METTRE à la charge de l'employeur tous les frais d'exécution;

CONSTATER que, conformément à l'article 11 du décret du 8 mars 2001, les sommes allouées sont de la compétence d'une créance née de l'exécution d'un contrat de travail;

CONDAMNER la Société ETABLISSEMENTS AIMAR aux entiers dépens.

Aux termes de ses dernières conclusions notifiées le 3 avril 2021, auxquelles il est expressément renvoyé pour l'exposé détaillé des moyens, la SARL Etablissements Aimar demande à la cour:

CONFIRMER le jugement du Conseil des Prud'hommes en date du 6 juin 2019,

DEBOUTER Madame [U] [O] de l'intégralité de ses demandes, fins et conclusions,

CONDAMNER Madame [U] [O] à verser la somme de 2.500,00 euros à la SARL

ETABLISSEMENTS AIMAR au titre de l'article 700 du Code de Procédure Civile,

CONDAMNER Madame [U] [O] aux entiers dépens.

MOTIFS DE LA DECISION

Sur le bienfondé du licenciement

Moyens des parties

Mme [C] soutient que son licenciement est sans cause réelle et sérieuse.

En premier lieu, elle fait valoir que par son manquement à l'obligation de sécurité, la société est à l'origine de son licenciement pour inaptitude.

Elle soutient en ce sens qu'elle avait à manipuler des rouleaux de tissus de plus de 20 kg sans aide ce qui a eu des conséquences sur sa santé et a engendré un premier accident du travail en décembre 2015.

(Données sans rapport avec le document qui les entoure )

(** ** domain/domain.go *)

Inductive Status :=
  | StatusUnknown | StatusCreating | StatusAvailable | StatusModifying | StatusRebooting | StatusDeleting.
#[export] Instance Status_eq_dec : EqDecision Status.
Proof. solve_decision. Defined.
Definition Status_String (s : Status) : string :=
  match s with
  | StatusCreating => "creating" | StatusAvailable => "available" | StatusModifying => "modifying"
  | StatusRebooting => "rebooting" | StatusDeleting => "deleting" | StatusUnknown => "unknown"
  end.

Record Connection := mkConnection {
  Host : string; Port : Z; Connection_AuthToken : string; Connection_EngineVersion : string }.
Definition noConnection : Connection := mkConnection "" 0 "" "".
Record Instance_ := mkInstance {
  Instance_Name : string; Instance_EngineVersion : string; Instance_NodeType : string;
  Instance_MemorySizeGB : Z; Instance_Status : Status; Instance_Connection : Connection;
  Instance_CreatedAt : Time }.
Record CreateInstanceOptions := mkCreateInstanceOptions {
  ci_EngineVersion : string; ci_NodeType : string; ci_MemorySizeGB : Z; ci_AuthToken : string }.
Record CreateInstanceResult := mkCreateInstanceResult { cir_Instance : Instance_; cir_AuthToken : string }.
Record ModifyInstanceOptions := mkModifyInstanceOptions { mi_NodeType : string; mi_AuthToken : string }.
Record ListInstancesOptions := mkListInstancesOptions {
  li_Prefix : string; li_MaxResults : Z; li_NextToken : string }.
Record ListInstancesResult := mkListInstancesResult { lir_Instances : list Instance_; lir_NextToken : string }.

(** ** inmem.go: state and goroutines *)

Record instanceState := mkInstanceState {
  name : string; engineVersion : string; nodeType : string; memorySizeGB : Z; status : Status;
  authToken : string; createdAt : Time }.
Record Backend := mkBackend { instances : gmap string instanceState }.

Definition New : Backend := mkBackend ∅.

Inductive timer :=
  | Available_after (name : string)                 (* scheduleAvailable *)
  | Delete_after (name : string)
  | Modified_after (name : string)
  | Rebooted_after (name : string).
#[export] Instance timer_eq_dec : EqDecision timer.
Proof. solve_decision. Defined.

Definition set_instance (b : Backend) (n : string) (s : instanceState) : Backend :=
  mkBackend (<[n := s]> (instances b)).
Definition with_status (s : instanceState) (st : Status) : instanceState :=
  mkInstanceState (name s) (engineVersion s) (nodeType s) (memorySizeGB s) st (authToken s) (createdAt s).

(** [if s, ok := b.instances[name]; ok && ... { s.status = StatusAvailable }] *)
Definition flip (when_ : Status → bool) (n : string) (b : Backend) : Backend :=
  mkBackend (flip_in status with_status when_ StatusAvailable n (instances b)).

Definition fire (t : timer) (b : Backend) : Backend :=
  match t with
  | Available_after n => flip (λ s, bool_decide (s ≠ StatusDeleting)) n b
  | Delete_after n => mkBackend (delete n (instances b))
  | Modified_after n => flip (λ s, bool_decide (s = StatusModifying)) n b
  | Rebooted_after n => flip (λ s, bool_decide (s = StatusRebooting)) n b
  end.

(** [hex.EncodeToString] of the sixteen random bytes. *)
Definition newToken (random : bytes) : string := hex_EncodeToString random.

Definition toDomain (s : instanceState) : Instance_ :=
  mkInstance (name s) (engineVersion s) (nodeType s) (memorySizeGB s) (status s)
    (if bool_decide (status s = StatusAvailable)
     then mkConnection "localhost" 6379 (authToken s) (engineVersion s) else noConnection)
    (createdAt s).

(** ** Operations: the state, the goroutines started, the results *)

Abbreviation op_result A := (Backend * list timer * result A)%type.

Definition CreateInstance (now : Time) (random : bytes) (n : string) (opt : CreateInstanceOptions) (b : Backend)
    : op_result CreateInstanceResult :=
  match instances b !! n with
  | Some _ => (b, [], Err (InstanceAlreadyExists n))
  | None =>
      let '(token, revealed) :=
        if String.eqb (ci_AuthToken opt) "" then (newToken random, newToken random) else (ci_AuthToken opt, "") in
      let s := mkInstanceState n (ci_EngineVersion opt) (ci_NodeType opt) (ci_MemorySizeGB opt) StatusCreating
                 token now in
      (set_instance b n s, [Available_after n], Ok (mkCreateInstanceResult (toDomain s) revealed))
  end.

Definition DeleteInstance (n : string) (b : Backend) : op_result unit :=
  match instances b !! n with
  | None => (b, [], Err (NoSuchInstance n))
  | Some s => (set_instance b n (with_status s StatusDeleting), [Delete_after n], Ok ())
  end.

Definition DescribeInstance (n : string) (b : Backend) : op_result Instance_ :=
  match instances b !! n with
  | None => (b, [], Err (NoSuchInstance n))
  | Some s => (b, [], Ok (toDomain s))
  end.

Definition ListInstances (opt : ListInstancesOptions) (b : Backend) : op_result ListInstancesResult :=
  let names := names_with (li_Prefix opt) (instances b) in
  (b, [], Ok (mkListInstancesResult
    (list_upto (li_MaxResults opt) 0 (omap (λ n, toDomain <$> instances b !! n) names)) "")).

Definition ModifyInstance (n : string) (opt : ModifyInstanceOptions) (b : Backend) : op_result unit :=
  match instances b !! n with
  | None => (b, [], Err (NoSuchInstance n))
  | Some s =>
      let s := mkInstanceState (name s) (engineVersion s)
        (if String.eqb (mi_NodeType opt) "" then nodeType s else mi_NodeType opt)
        (memorySizeGB s) StatusModifying
        (if String.eqb (mi_AuthToken opt) "" then authToken s else mi_AuthToken opt)
        (createdAt s) in
      (set_instance b n s, [Modified_after n], Ok ())
  end.

Definition RebootInstance (n : string) (b : Backend) : op_result unit :=
  match instances b !! n with
  | None => (b, [], Err (NoSuchInstance n))
  | Some s => (set_instance b n (with_status s StatusRebooting), [Rebooted_after n], Ok ())
  end.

Elle indique qu'à l'issue de son arrêt de travail, elle a dû attendre deux mois pour obtenir une visite de reprise auprès du médecin du travail du fait de la carence de son employeur, et que durant cette période, elle a travaillé dans les mêmes conditions qu'auparavant.

Elle explique enfin que l'employeur n'a pas appliqué les recommandations du médecin du travail et que suite à de nouvelles manipulations de tissus sans aucun aménagement de son poste de travail, elle a à nouveau été placée en arrêt de travail.

En second lieu, l'appelante fonde la contestation de son licenciement sur l'absence de recherche sérieuse de reclassement par l'employeur.

Elle considère en effet que le poste de couturière proposé par l'employeur ne tient pas compte des préconisations du médecin du travail et qu'elle était donc en droit de refuser un poste incompatible avec de telles consignes.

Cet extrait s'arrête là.